Below is my MERGEFIELD code:

{ IF { MERGEFIELD Subs_State } = "GA" "blah blah" "{ IF { MERGEFIELD CEOrgStates } = "*GA*" "blah blah" ""} "}

I'm pulling records from a MS Access database. My goal is to check whether a record has Subs_State field matching "GA", or the CEOrgStates has the word "GA" (some records have stuff like "|FL|CA|GA|CT|KY|" (no quotes)).

When I merged the docs, Word doesn't seem to be able to match with the wildcards: If I use and compare "*GA" (fields ending with GA), it works; however, the double wildcards "*GA*" don't seem to work at all.

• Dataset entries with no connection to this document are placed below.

Section Facts.
Variable Update : Type.
Variable sym : jsstring.
Variable nLevels : Z.

Local Abbreviation request := {| coin := sym; n_levels := nLevels |}.

Lemma go_dials_app (a b : list (GoOut Update)) :
  go_dials (a ++ b) = (go_dials a + go_dials b)%nat.
Proof. unfold go_dials. now rewrite filter_app, length_app. Qed.

Lemma go_sleeps_app (a b : list (GoOut Update)) :
  go_sleeps (a ++ b) = go_sleeps a ++ go_sleeps b.
Proof. unfold go_sleeps. apply flat_map_app. Qed.

Lemma go_dials_recv (us : list Update) : forall rc mc,
  go_dials (snd (go_recv rc mc us)) = 0%nat.
Proof.
  induction us as [|u us IH]; intros rc mc; [reflexivity|].
  cbn [go_recv].
  destruct (S mc =? 1)%nat;
    [specialize (IH 0%nat (S mc)); destruct (go_recv 0 (S mc) us) as [[a b] c]
    |specialize (IH rc (S mc)); destruct (go_recv rc (S mc) us) as [[a b] c]];
    cbn [snd] in *; rewrite go_dials_app; exact IH.
Qed.

Lemma go_loop_dials_without_progress (world : list (GoConn Update)) :
  Forall (fun c => match c with
                   | Stream (_ :: _) _ => False
                   | _ => True
                   end) world ->
  forall rc, (go_dials (fst (go_loop request rc world))
              <= maxRetries - rc)%nat.
Proof.
  induction 1 as [|c rest Q _ IH]; intro rc; cbn [go_loop].
  - destruct (rc <? maxRetries)%nat; cbn [fst go_dials filter List.length];
      lia.
  - destruct (Nat.ltb_spec rc maxRetries) as [L|L];
      [|cbn [fst go_dials filter List.length]; lia].
    destruct c as [m|m|[|u us] e]; try easy.
    + cbn [fst go_dials filter List.length]. lia.
    + destruct (0 <? rc)%nat; cbn [fst go_dials filter List.length]; lia.
    + cbn [go_recv app].
      destruct e as [|err|].
      * destruct (0 <? rc)%nat; cbn [fst go_dials filter List.length]; lia.
      * destruct (is_data_loss err).
        -- destruct (Nat.ltb_spec (S rc) maxRetries) as [L'|L'].
           ++ specialize (IH (S rc)).
              destruct (go_loop request (S rc) rest) as [o' ret].
              unfold go_dials in *.
              destruct (0 <? rc)%nat;
                cbn [fst app filter List.length] in *; lia.
           ++ destruct (0 <? rc)%nat;
                cbn [fst go_dials filter List.length]; lia.
        -- destruct (0 <? rc)%nat;
             cbn [fst go_dials filter List.length]; lia.
      * destruct (0 <? rc)%nat; cbn [fst go_dials filter List.length]; lia.
Qed.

Here are the things I've tried:

  • Have data in lowercase, then compare with lowercase
  • Have data in lowercase, convert to and then compare with uppercase
  • Do the opposite of the above 2 with uppercase data
  • Use “*GA*” and “*ga*” (no pipe)
  • Use different delimiters

Nothing seems to work with the double wildcard matching. What am I doing wrong?

+3  A: 

My initial guess here is that you've enclosed your second IF statement in quotes like "{ IF { MERGEFIELD CEOrgStates } = "GA" "blah blah" ""} " - there is no need to do that. Just make it { IF { MERGEFIELD CEOrgStates } = "GA*" "blah blah" ""}, with the wildcard * following GA. Matching is case-sensitive, so ga* wouldn't work.

Secondly, you may already know this, but for the benefit of other readers of this post, to insert a field (the double brackets { something }), you need to use a keyboard combination - you can't just enter the brackets by hand.

Keyboard shortcuts for fields:

  • F9 - updates all fields
  • Alt+F9 - toggles fields between edit and preview
  • Ctrl+F9 - inserts a field { something } at the cursor location; the something is a field name to be filled in by you. The resulting brackets will be bold. So if you have brackets in your code and they are not bold, that means they were entered by hand.